Addendum – added 21/03/2013
Deevy Bishop, who writes a blog called BishopBlog, has carried out a similar excercise for Psychology. In her post she compares the h-index rank with the RAE2008 position and also works out the correlation. I thought I would do the same for my analysis. Slightly different in that Deevey Bishop considered the h-index rank for the time period associated with RAE2008, while I’ve considered the h-index rank associated with a time period similar to that for REF2014, but it should still be instructive. If I plot the RAE2008 rank against h-index rank, I get the figure below. The correlation is 0.66, smaller than the 0.84 that Deevey Bishop got for Psychology, but not insignificant. There are some clear outliers and the scatter is quite large. Also, this was a very quick analysis and something more sophisticated, but still simpler than what is happening for REF2004, could certainly be developed.

h-index rank from this work plotted against RAE2008 rank for all Physics departments included in RAE2008.

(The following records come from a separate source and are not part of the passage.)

(* ===== verification/FlatIndex.v ===== *)
(** * A brute-force backend: a concrete instance of the index interface

    Nothing under src/: an index that compares the query with every vector.  It
    satisfies [UsearchLaws], so the theorems proved against the interface hold
    of at least one backend, and their witnesses evaluate on it. *)

From S2P Require Import Prelude.
From S2P Require Import Stdio.
From S2P Require Import Usearch.

(** [flat_ro]: a view of a mapped file, which can be searched but not changed. *)
Record Flat := mkFlat { flat_dim : Z; flat_cap : Z; flat_vec : gmap Z (list Z); flat_ro : bool }.

Definition f32_one : Z := 1065353216.

(** Equal vectors are at distance [0.0f], all others at [1.0f]. *)
Definition flat_search (ix : Flat) (q : list Z) (k : Z) : option (list (Z * Z)) :=
  let all := map_to_list (flat_vec ix) in
  let near := filter (fun e => e.2 = q) all in
  let far := filter (fun e => e.2 <> q) all in
  Some (take (Z.to_nat k) (((fun e => (e.1, 0)) <$> near) ++ ((fun e => (e.1, f32_one)) <$> far))).

Definition flat_code (ix : Flat) : Z := Zpos (encode (flat_dim ix, flat_cap ix, flat_vec ix)).

Definition flat_bytes (ix : Flat) : nat := Z.to_nat (Z.log2 (flat_code ix) / 8 + 1).

Definition flat_header (ix : Flat) : bytes := le_encode 8 (Z.of_nat (flat_bytes ix)).
Definition flat_body (ix : Flat) : bytes := le_encode (flat_bytes ix) (flat_code ix).

Definition flat_save {S} (ix : Flat) (cb : bytes -> S -> bool * S) (s : S) : bool * S :=
  let '(ok, s) := cb (flat_header ix) s in
  if ok then cb (flat_body ix) s else (false, s).

Definition flat_load {S} (ix : Flat) (cb : nat -> S -> option bytes * S) (s : S)
    : bool * Flat * S :=
  match cb 8%nat s with
  | (None, s) => (false, ix, s)
  | (Some h, s) =>
      match cb (Z.to_nat (le_decode h)) s with
      | (None, s) => (false, ix, s)
      | (Some b, s) =>
          match decode (Z.to_pos (le_decode b)) with
          | Some (d, c, v) => (true, mkFlat d c v false, s)
          | None => (false, ix, s)
          end
      end
  end.

Definition take_reader (n : nat) (s : bytes) : option bytes * bytes :=
  if bool_decide (n <= length s)%nat then (Some (take n s), drop n s) else (None, s).

Definition flat_map (ix : Flat) (file : option bytes) (off : Z) : bool * Flat :=
  match file with
  | None => (false, ix)
  | Some data => let '(ok, ix, _) := flat_load ix take_reader (drop (Z.to_nat off) data) in (ok, ix)
  end.

Definition flat_view (ix : Flat) (file : option bytes) (off : Z) : bool * Flat :=
  let '(ok, ix) := flat_map ix file off in
  (ok, mkFlat (flat_dim ix) (flat_cap ix) (flat_vec ix) ok).

#[local] Instance flat_usearch : Usearch := {|
  index_dense := Flat;
  make d := Some (mkFlat d 0 ∅ false);
  try_reserve ix n := (true, mkFlat (flat_dim ix) n (flat_vec ix) (flat_ro ix));
  contains ix i := bool_decide (is_Some (flat_vec ix !! i));
  remove ix i := if flat_ro ix then (None, ix)
    else (Some 1, mkFlat (flat_dim ix) (flat_cap ix) (delete i (flat_vec ix)) false);
  index_size ix := Z.of_nat (base.size (flat_vec ix));
  capacity ix := flat_cap ix;
  index_dimensions ix := flat_dim ix;
  add ix i v := if flat_ro ix then (false, ix)
    else (true, mkFlat (flat_dim ix) (flat_cap ix) (<[i := v]> (flat_vec ix)) false);
  search := flat_search;
  save_to_stream S := flat_save;
  load_from_stream S := flat_load;
  load := flat_map;
  view := flat_view
|}.

Lemma flat_search_members ix q k hits :
  flat_search ix q k = Some hits ->
  (forall h, h ∈ hits -> is_Some (flat_vec ix !! h.1)) /\ size_of hits <= Z.max 0 k.
Proof.
  intros [= <-]. split.
  - intros h Hh. apply (subseteq_take (Z.to_nat k)) in Hh. apply elem_of_app in Hh.
    destruct Hh as [(e & -> & He)%list_elem_of_fmap|(e & -> & He)%list_elem_of_fmap];
      apply list_elem_of_filter in He as [_ He]; destruct e as [i v];
      apply elem_of_map_to_list in He; simpl; eauto.
  - unfold size_of. rewrite length_take. lia.
Qed.

Lemma flat_body_code ix : le_decode (flat_body ix) = flat_code ix.
Proof.
  apply le_decode_encode. unfold flat_bytes.
  assert (0 < flat_code ix) as Hpos by (unfold flat_code; lia).
  generalize dependent (flat_code ix). intros z Hz. pose proof (Z.log2_nonneg z) as Hl.
  pose proof (Z.log2_spec z Hz) as [_ Hlt]. pose proof (Z.div_pos (Z.log2 z) 8 Hl ltac:(lia)).
  rewrite Z2Nat.id by lia. split; [lia|]. eapply Z.lt_le_trans; [exact Hlt|].
  change 256 with (2 ^ 8). rewrite <- Z.pow_mul_r by lia. apply Z.pow_le_mono_r; [lia|].
  pose proof (Z.div_mod (Z.log2 z) 8). pose proof (Z.mod_pos_bound (Z.log2 z) 8). lia.
Qed.

Lemma flat_load_image ix ix0 fp rest :
  size_of (flat_header ix ++ flat_body ix) < 2 ^ 63 ->
  unread fp = (flat_header ix ++ flat_body ix) ++ rest ->
  flat_load ix0 (fun n fp => ReadExact n fp) fp
    = (true, mkFlat (flat_dim ix) (flat_cap ix) (flat_vec ix) false,
       skipped (length (flat_header ix ++ flat_body ix)) fp).
Proof.
  intros Hsize Hu. rewrite <- app_assoc in Hu. unfold flat_load.
  assert (length (flat_header ix) = 8%nat) as Hl by apply length_le_encode.
  assert (length (flat_body ix) = flat_bytes ix) as Hb by apply length_le_encode.
  rewrite (ReadExact_app (flat_header ix) (flat_body ix ++ rest)) by done.
  unfold size_of in Hsize. rewrite length_app, Hl, Hb in Hsize.
  unfold flat_header at 1. rewrite le_decode_encode, Nat2Z.id
    by (change (256 ^ Z.of_nat 8) with (2 ^ 64); lia).
  rewrite (ReadExact_app (flat_body ix) rest).
  - rewrite flat_body_code. unfold flat_code. cbn [Z.to_pos]. rewrite decode_encode.
    rewrite skipped_skipped, length_app, Hl, Hb. done.
  - rewrite unread_skipped, Hu. by apply drop_app_exact.
  - done.
Qed.

Lemma flat_save_image ix fp :
  at_end fp ->
  flat_save ix (fun d fp => WriteExact d fp) fp = (true, appended (flat_header ix ++ flat_body ix) fp).
Proof.
  intros Hend. unfold flat_save. rewrite (WriteExact_append _ _ Hend).
  rewrite (WriteExact_append _ _ (appended_at_end _ _ Hend)). by rewrite appended_appended.
Qed.

Lemma take_reader_app d rest n : n = length d -> take_reader n (d ++ rest) = (Some d, rest).
Proof.
  intros ->. unfold take_reader. rewrite bool_decide_eq_true_2 by (rewrite length_app; lia).
  by rewrite take_app_length, drop_app_length.
Qed.

Lemma flat_map_image ix ix0 pre rest :
  size_of (flat_header ix ++ flat_body ix) < 2 ^ 63 ->
  flat_map ix0 (Some (pre ++ (flat_header ix ++ flat_body ix) ++ rest)) (size_of pre)
    = (true, mkFlat (flat_dim ix) (flat_cap ix) (flat_vec ix) false).
Proof.
  intros Hsize. unfold flat_map, size_of. rewrite Nat2Z.id, drop_app_length. unfold flat_load.
  assert (length (flat_header ix) = 8%nat) as Hl by apply length_le_encode.
  assert (length (flat_body ix) = flat_bytes ix) as Hb by apply length_le_encode.
  rewrite <- app_assoc, (take_reader_app (flat_header ix)) by done.
  unfold size_of in Hsize. rewrite length_app, Hl, Hb in Hsize.
  unfold flat_header at 1. rewrite le_decode_encode, Nat2Z.id
    by (change (256 ^ Z.of_nat 8) with (2 ^ 64); lia).
  rewrite (take_reader_app (flat_body ix)) by done.
  rewrite flat_body_code. unfold flat_code. cbn [Z.to_pos]. by rewrite decode_encode.
Qed.

#[local] Instance flat_laws : UsearchLaws flat_usearch.
Proof.
  refine {| vectors := (flat_vec : @index_dense flat_usearch -> _);
            image := (fun ix : @index_dense flat_usearch => flat_header ix ++ flat_body ix) |}.
  all: try (intros; simplify_eq/=; repeat case_match; simplify_eq/=; done).
  - intros ix q k hits Hk Hs. pose proof (flat_search_members _ _ _ _ Hs) as [? ?].
    split; [done|]. lia.
  - apply flat_save_image.
  - intros ix ix0 fp rest Hs Hu. eexists. split; [exact (flat_load_image ix ix0 fp rest Hs Hu)|done].
  - intros ix ix0 pre rest Hs. eexists. split; [exact (flat_map_image ix ix0 pre rest Hs)|done].
  - intros ix ix0 pre rest Hs. exists (mkFlat (flat_dim ix) (flat_cap ix) (flat_vec ix) true).
    split; [|done]. cbn [view flat_usearch]. unfold flat_view. by rewrite (flat_map_image ix ix0 pre rest Hs).
Defined.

h-index rank from this work plotted against RAE2008 rank for all Physics departments included in RAE2008.

Additional addendum
Deevy Bishop, through a comment on my most recent post, has described a sensible method for weighting the RAE2008 results to take into account the number of staff submitted. The weighting (which essentially ranks them by how much the funding each institution received) is N(0.1×2* + 0.3×3* + 0.7×4*) where, N, is the number of staff submitted and 2*, 3*, 4* are the percentage of the submitted papers at each rating. If I then compare the h-index rank from above with this new weighted rank I get the figure below which (as Deevey Bishop found for psychology) shows a much stronger correlation than my figure above. Deevey Bishop checked the correlation for physics and found a value of 0.8 using the basic data, and a value of 0.92 if one included whether or not an institution had a staff member on the panel. I did a quick correlation and found a value of 0.92 without taking panel membership into account. Either way, the the correlation is remarkably strong and seems to suggest that one could use h-indices to get quite a good estimate of how to distribute the REF2014 funding.

Plot showing the h-index rank (x-axis) and a weighted RAE2008 ranking (y-axis) for all UK Physics institutions included in RAE2008.

Plot showing the h-index rank (x-axis) and a weighted RAE2008 ranking (y-axis) for all UK Physics institutions included in RAE2008.

Another addendum
I realised that in the figure above I had plotted RAE2008 funding level rank against h-index rank, rather than simply RAE2008 funding level against h-index. I’ve redone the plot and the new one is below. It still correlates well (correlation of 0.9 according to my calculation). I’ve also done a plot showing h-index (for the RAE2008 period admittedly) against what might be the REF2014 formula, which is thought to be N(0.1×3* + 0.9*4*). It still correlates well but, compared to the RAE2008 plot, it seems to shift the bottom points to the right a little. This is presumably because the funding formula now depends strongly on the fraction of 4* papers, and so the supposedly weaker institutions suffer a little compared to the more highly ranked institutions. Having said that, the plot using the possible REF2014 funding formula, does seem very similar to the RAE2008 figure, so I hope I haven’t made some kind of silly mistake. Don’t think so. Presumably it just means that for RAE2008, (0.1×3* + 0.9×4*) is similar to (0.1×2*+0.3×3*+0.7×4*).

A plot of h-index against the RAE2008 funding formula - N(0.1x2* + 0.3*3* + 0.7*4*).

A plot of h-index against the RAE2008 funding formula – N(0.1×2* + 0.3*3* + 0.7*4*).


A plot showing h-index (for RAE2008 period) plotted against a possible REF2014 formula - N(0.1x3* + 0.9x4*).

A plot showing h-index (for RAE2008 period) plotted against a possible REF2014 formula – N(0.1×3* + 0.9×4*).